Lemma limit_setter_run k setter slot i c v g : limit_setter k = Some (setter, slot) -> 0 <= v < 2 ^ 31 -> cgroups g !! i = Some c ->
  setter (Some i) v g = if limit_allowed k c v then inr (RESULT_SUCCESS_OPERATION, upd_cg i (limit_set k v) g) else inr (RESULT_SUCCESS, g).
Proof.
  intros Hk Hv Hc. destruct k; try discriminate Hk; injection Hk as <- <-; cbn [limit_allowed limit_set].
  - unfold set_max_procs. rewrite (proj2 (Z.leb_le 0 v)) by lia. change (Z.of_nat NPROC) with 64. by destruct (v <=? 64).
  - unfold set_cpu_id. rewrite (proj2 (Z.leb_le 0 v)) by lia. change (NCPU + 1) with 9. destruct (Z.leb_spec v 9); [|done]. by rewrite u8_id by (unfold is_byte; lia).
  - unfold frz_grp. destruct (Z.eqb_spec v 1), (Z.eqb_spec v 0), (Z.leb_spec v 1); try lia; done.
  - unfold set_max_mem, get_cg. mrun. rewrite Hc. rewrite andb_comm. by destruct (_ && _).
Qed.

Definition on_group (i : nat) (f : cgroup -> cgroup) (k : kst) : kst := Kst (procs k) (initproc k) (upd_cg i f (cgt k)) (nst k) (calls k).

Lemma write_limit_run user conv setter slot addr n k i c v l s : limit_setter k = Some (setter, slot) -> conv v = v -> 0 <= v < 2 ^ 31 -> decimal v l -> (length l <= 31)%nat -> bytes_at user addr (l ++ [0]) ->
  f_cgp (cf s) = Some i -> cgroups (cgt (ck s)) !! i = Some c ->
  write_limit user conv setter slot addr n s = if limit_allowed k c v then inr (n, Cgf (cbuf s) (on_group i (limit_set k v) (ck s)) (with_f_stats (<[slot := v]> (f_stats (cf s))) (cf s))) else inr (-1, s).
Proof.
  intros Hk Hcv Hv Hd Hl Hb Hi Hc. unfold write_limit. pose proof (copy_number_string user l addr (NUMBER_SIZE - 1) true Hb (proj1 Hd) Hl) as E. destruct (copy_number user true (NUMBER_SIZE - 1) addr) as [l' e]. cbn [fst] in E. subst l'.
  rewrite (bind_run _ _ _ _ _ (atoi_str_run l v s Hd ltac:(lia))). destruct (Z.eqb_spec v (-1)); [lia|]. rewrite (bind_run _ _ _ _ _ (group_run i c s Hi Hc)). cbn [fst]. rewrite Hcv.
  pose proof (limit_setter_run k setter slot i c v (cgt (ck s)) Hk Hv Hc) as Es. unfold ong, onk, oncg, mbind, M_bind. rewrite Es. destruct (limit_allowed k c v); [done|]. by destruct s as [b [] f].
Qed.

(** The number fits into the array it is read through. *)
Definition limit_printable (k : cgroup_file_name) (v : Z) : Prop := k = MEM_MAX -> v < 10 ^ 9.

Lemma decimal_u32 v l : decimal v l -> is_u32 v -> l = utoa_str v.
Proof. intros Hd Hv. eapply decimal_unique; [done|by apply utoa_str_decimal]. Qed.

Lemma limit_text k setter slot f c v l : limit_setter k = Some (setter, slot) -> 0 <= v < 2 ^ 31 -> decimal v l -> limit_printable k v -> (slot < length (f_stats f))%nat ->
  cg_text k (with_f_stats (<[slot := v]> (f_stats f)) f) c = Some (limit_prefix k ++ l ++ nl).
Proof.
  intros Hk Hv Hd Hp Hs. assert (forall f, f_stats f !!! slot = v -> fit 11 (itoa_str (stat_at slot f)) = Some l) as Hi.
  { intros f' E. unfold stat_at. rewrite E, itoa_str_utoa, <- (decimal_u32 v l) by (done || unfold is_u32; lia). pose proof (decimal_length v l 10 Hd ltac:(lia) ltac:(lia)). unfold fit. by rewrite (proj2 (Nat.ltb_lt _ _)) by lia. }
  assert (f_stats (with_f_stats (<[slot := v]> (f_stats f)) f) !!! slot = v) as Ev by (cbn; by apply list_lookup_total_insert_eq).
  destruct k; try discriminate Hk; injection Hk as <- <-; cbv beta iota zeta delta [cg_text limit_prefix].
  - by rewrite (Hi _ Ev).
  - by rewrite (Hi _ Ev).
  - by rewrite (Hi _ Ev).
  - unfold stat_at. rewrite Ev, u32_id, <- (decimal_u32 v l) by (done || unfold is_u32; lia). pose proof (decimal_length v l 9 Hd (Hp eq_refl) ltac:(lia)). unfold fit. by rewrite (proj2 (Nat.ltb_lt _ _)) by lia.
Qed.

Lemma upd_cg_eq i f c g : cgroups g !! i = Some c -> cgroups (upd_cg i f g) !! i = Some (f c).
Proof. intros H. cbn. by rewrite list_lookup_alter_eq, H. Qed.

Lemma ints_put k f c j v : is_s32 v -> (j < length (f_stats f))%nat -> ints k f c -> limit_setter k <> None -> ints k (with_f_stats (<[j := v]> (f_stats f)) f) (limit_set k v c).
Proof.
  intros Hv Hj Hz Hk. destruct k; try done; intros j'; unfold stat_at; cbn [with_f_stats f_stats].
  all: destruct (decide (j' = j)) as [->|Hne]; [by rewrite list_lookup_total_insert_eq|rewrite list_lookup_total_insert_ne by done; apply (Hz j')].
Qed.

Lemma limit_opened cur k setter slot i c ps v s m : limit_setter k = Some (setter, slot) -> is_s32 v -> (slot < length (f_stats (cf s)))%nat -> opened cur k i c ps s ->
  opened cur k i (limit_set k v c) ps (Cgf m (on_group i (limit_set k v) (ck s)) (with_f_stats (<[slot := v]> (f_stats (cf s))) (cf s))).
Proof.
  intros Hk Hv Hs [Hnm Hi Hc Hp Hr _ Hz _]. split; cbn [cf ck on_group cgt with_f_stats f_cgfilename f_cgp readable]; try done.
  - by apply upd_cg_eq.
  - by destruct k.
  - by destruct k.
  - apply ints_put; [done..|]. by rewrite Hk.
  - destruct k; (done || by intros [?|?]).
Qed.

Lemma cg_write_limit user fuel cur k setter slot addr n i c ps v l s : limit_setter k = Some (setter, slot) -> opened cur k i c ps s -> writable (cf s) = true -> limit_switch k c = true -> n <= MAX_BUF ->
  0 <= v < 2 ^ 31 -> decimal v l -> bytes_at user addr (l ++ [0]) ->
  unsafe_cg_write user fuel cur addr n s = if limit_allowed k c v then inr (n, Cgf (cbuf s) (on_group i (limit_set k v) (ck s)) (with_f_stats (<[slot := v]> (f_stats (cf s))) (cf s))) else inr (-1, s).
Proof.
  intros Hk [Hnm Hi Hc Hp Hr _ _ _] Hw Hsw Hn Hv Hd Hb. unfold unsafe_cg_write. rewrite (bind_run _ _ _ _ _ (file_run s)), (bind_run _ _ _ _ _ (group_run i c s Hi Hc)), Hw. cbn [negb orb snd].
  rewrite bool_decide_false, (proj2 (Z.ltb_ge _ _)), Hnm by done. pose proof (decimal_length v l 10 Hd ltac:(lia) ltac:(lia)).
  assert (forall conv, conv v = v -> write_limit user conv setter slot addr n s = if limit_allowed k c v then inr (n, Cgf (cbuf s) (on_group i (limit_set k v) (ck s)) (with_f_stats (<[slot := v]> (f_stats (cf s))) (cf s))) else inr (-1, s)) as E
    by (intros conv Hcv; apply (write_limit_run user conv setter slot addr n k i c v l s); (done || lia)).
  destruct k; try discriminate Hk; cbn [limit_switch] in Hsw; injection Hk as <- <-; cbn [orb]; rewrite ?Hsw; apply E; [done..|]. apply u32_id. unfold is_u32. lia.
Qed.


(** ** Writing cgroup.subtree_control *)

Definition ctl_word (k : controller) : list Z := match k with Cpu => W "cpu" | Pid => W "pid" | CpuSet => W "set" | Mem => W "mem" end.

------------

Every record shown above should be written out again exactly.

EXERCISE OUTPUT:
Lemma limit_setter_run k setter slot i c v g : limit_setter k = Some (setter, slot) -> 0 <= v < 2 ^ 31 -> cgroups g !! i = Some c ->
  setter (Some i) v g = if limit_allowed k c v then inr (RESULT_SUCCESS_OPERATION, upd_cg i (limit_set k v) g) else inr (RESULT_SUCCESS, g).
Proof.
  intros Hk Hv Hc. destruct k; try discriminate Hk; injection Hk as <- <-; cbn [limit_allowed limit_set].
  - unfold set_max_procs. rewrite (proj2 (Z.leb_le 0 v)) by lia. change (Z.of_nat NPROC) with 64. by destruct (v <=? 64).
  - unfold set_cpu_id. rewrite (proj2 (Z.leb_le 0 v)) by lia. change (NCPU + 1) with 9. destruct (Z.leb_spec v 9); [|done]. by rewrite u8_id by (unfold is_byte; lia).
  - unfold frz_grp. destruct (Z.eqb_spec v 1), (Z.eqb_spec v 0), (Z.leb_spec v 1); try lia; done.
  - unfold set_max_mem, get_cg. mrun. rewrite Hc. rewrite andb_comm. by destruct (_ && _).
Qed.

Definition on_group (i : nat) (f : cgroup -> cgroup) (k : kst) : kst := Kst (procs k) (initproc k) (upd_cg i f (cgt k)) (nst k) (calls k).

Lemma write_limit_run user conv setter slot addr n k i c v l s : limit_setter k = Some (setter, slot) -> conv v = v -> 0 <= v < 2 ^ 31 -> decimal v l -> (length l <= 31)%nat -> bytes_at user addr (l ++ [0]) ->
  f_cgp (cf s) = Some i -> cgroups (cgt (ck s)) !! i = Some c ->
  write_limit user conv setter slot addr n s = if limit_allowed k c v then inr (n, Cgf (cbuf s) (on_group i (limit_set k v) (ck s)) (with_f_stats (<[slot := v]> (f_stats (cf s))) (cf s))) else inr (-1, s).
Proof.
  intros Hk Hcv Hv Hd Hl Hb Hi Hc. unfold write_limit. pose proof (copy_number_string user l addr (NUMBER_SIZE - 1) true Hb (proj1 Hd) Hl) as E. destruct (copy_number user true (NUMBER_SIZE - 1) addr) as [l' e]. cbn [fst] in E. subst l'.
  rewrite (bind_run _ _ _ _ _ (atoi_str_run l v s Hd ltac:(lia))). destruct (Z.eqb_spec v (-1)); [lia|]. rewrite (bind_run _ _ _ _ _ (group_run i c s Hi Hc)). cbn [fst]. rewrite Hcv.
  pose proof (limit_setter_run k setter slot i c v (cgt (ck s)) Hk Hv Hc) as Es. unfold ong, onk, oncg, mbind, M_bind. rewrite Es. destruct (limit_allowed k c v); [done|]. by destruct s as [b [] f].
Qed.

(** The number fits into the array it is read through. *)
Definition limit_printable (k : cgroup_file_name) (v : Z) : Prop := k = MEM_MAX -> v < 10 ^ 9.

Lemma decimal_u32 v l : decimal v l -> is_u32 v -> l = utoa_str v.
Proof. intros Hd Hv. eapply decimal_unique; [done|by apply utoa_str_decimal]. Qed.

Lemma limit_text k setter slot f c v l : limit_setter k = Some (setter, slot) -> 0 <= v < 2 ^ 31 -> decimal v l -> limit_printable k v -> (slot < length (f_stats f))%nat ->
  cg_text k (with_f_stats (<[slot := v]> (f_stats f)) f) c = Some (limit_prefix k ++ l ++ nl).
Proof.
  intros Hk Hv Hd Hp Hs. assert (forall f, f_stats f !!! slot = v -> fit 11 (itoa_str (stat_at slot f)) = Some l) as Hi.
  { intros f' E. unfold stat_at. rewrite E, itoa_str_utoa, <- (decimal_u32 v l) by (done || unfold is_u32; lia). pose proof (decimal_length v l 10 Hd ltac:(lia) ltac:(lia)). unfold fit. by rewrite (proj2 (Nat.ltb_lt _ _)) by lia. }
  assert (f_stats (with_f_stats (<[slot := v]> (f_stats f)) f) !!! slot = v) as Ev by (cbn; by apply list_lookup_total_insert_eq).
  destruct k; try discriminate Hk; injection Hk as <- <-; cbv beta iota zeta delta [cg_text limit_prefix].
  - by rewrite (Hi _ Ev).
  - by rewrite (Hi _ Ev).
  - by rewrite (Hi _ Ev).
  - unfold stat_at. rewrite Ev, u32_id, <- (decimal_u32 v l) by (done || unfold is_u32; lia). pose proof (decimal_length v l 9 Hd (Hp eq_refl) ltac:(lia)). unfold fit. by rewrite (proj2 (Nat.ltb_lt _ _)) by lia.
Qed.

Lemma upd_cg_eq i f c g : cgroups g !! i = Some c -> cgroups (upd_cg i f g) !! i = Some (f c).
Proof. intros H. cbn. by rewrite list_lookup_alter_eq, H. Qed.

Lemma ints_put k f c j v : is_s32 v -> (j < length (f_stats f))%nat -> ints k f c -> limit_setter k <> None -> ints k (with_f_stats (<[j := v]> (f_stats f)) f) (limit_set k v c).
Proof.
  intros Hv Hj Hz Hk. destruct k; try done; intros j'; unfold stat_at; cbn [with_f_stats f_stats].
  all: destruct (decide (j' = j)) as [->|Hne]; [by rewrite list_lookup_total_insert_eq|rewrite list_lookup_total_insert_ne by done; apply (Hz j')].
Qed.

Lemma limit_opened cur k setter slot i c ps v s m : limit_setter k = Some (setter, slot) -> is_s32 v -> (slot < length (f_stats (cf s)))%nat -> opened cur k i c ps s ->
  opened cur k i (limit_set k v c) ps (Cgf m (on_group i (limit_set k v) (ck s)) (with_f_stats (<[slot := v]> (f_stats (cf s))) (cf s))).
Proof.
  intros Hk Hv Hs [Hnm Hi Hc Hp Hr _ Hz _]. split; cbn [cf ck on_group cgt with_f_stats f_cgfilename f_cgp readable]; try done.
  - by apply upd_cg_eq.
  - by destruct k.
  - by destruct k.
  - apply ints_put; [done..|]. by rewrite Hk.
  - destruct k; (done || by intros [?|?]).
Qed.

Lemma cg_write_limit user fuel cur k setter slot addr n i c ps v l s : limit_setter k = Some (setter, slot) -> opened cur k i c ps s -> writable (cf s) = true -> limit_switch k c = true -> n <= MAX_BUF ->
  0 <= v < 2 ^ 31 -> decimal v l -> bytes_at user addr (l ++ [0]) ->
  unsafe_cg_write user fuel cur addr n s = if limit_allowed k c v then inr (n, Cgf (cbuf s) (on_group i (limit_set k v) (ck s)) (with_f_stats (<[slot := v]> (f_stats (cf s))) (cf s))) else inr (-1, s).
Proof.
  intros Hk [Hnm Hi Hc Hp Hr _ _ _] Hw Hsw Hn Hv Hd Hb. unfold unsafe_cg_write. rewrite (bind_run _ _ _ _ _ (file_run s)), (bind_run _ _ _ _ _ (group_run i c s Hi Hc)), Hw. cbn [negb orb snd].
  rewrite bool_decide_false, (proj2 (Z.ltb_ge _ _)), Hnm by done. pose proof (decimal_length v l 10 Hd ltac:(lia) ltac:(lia)).
  assert (forall conv, conv v = v -> write_limit user conv setter slot addr n s = if limit_allowed k c v then inr (n, Cgf (cbuf s) (on_group i (limit_set k v) (ck s)) (with_f_stats (<[slot := v]> (f_stats (cf s))) (cf s))) else inr (-1, s)) as E
    by (intros conv Hcv; apply (write_limit_run user conv setter slot addr n k i c v l s); (done || lia)).
  destruct k; try discriminate Hk; cbn [limit_switch] in Hsw; injection Hk as <- <-; cbn [orb]; rewrite ?Hsw; apply E; [done..|]. apply u32_id. unfold is_u32. lia.
Qed.


(** ** Writing cgroup.subtree_control *)

Definition ctl_word (k : controller) : list Z := match k with Cpu => W "cpu" | Pid => W "pid" | CpuSet => W "set" | Mem => W "mem" end.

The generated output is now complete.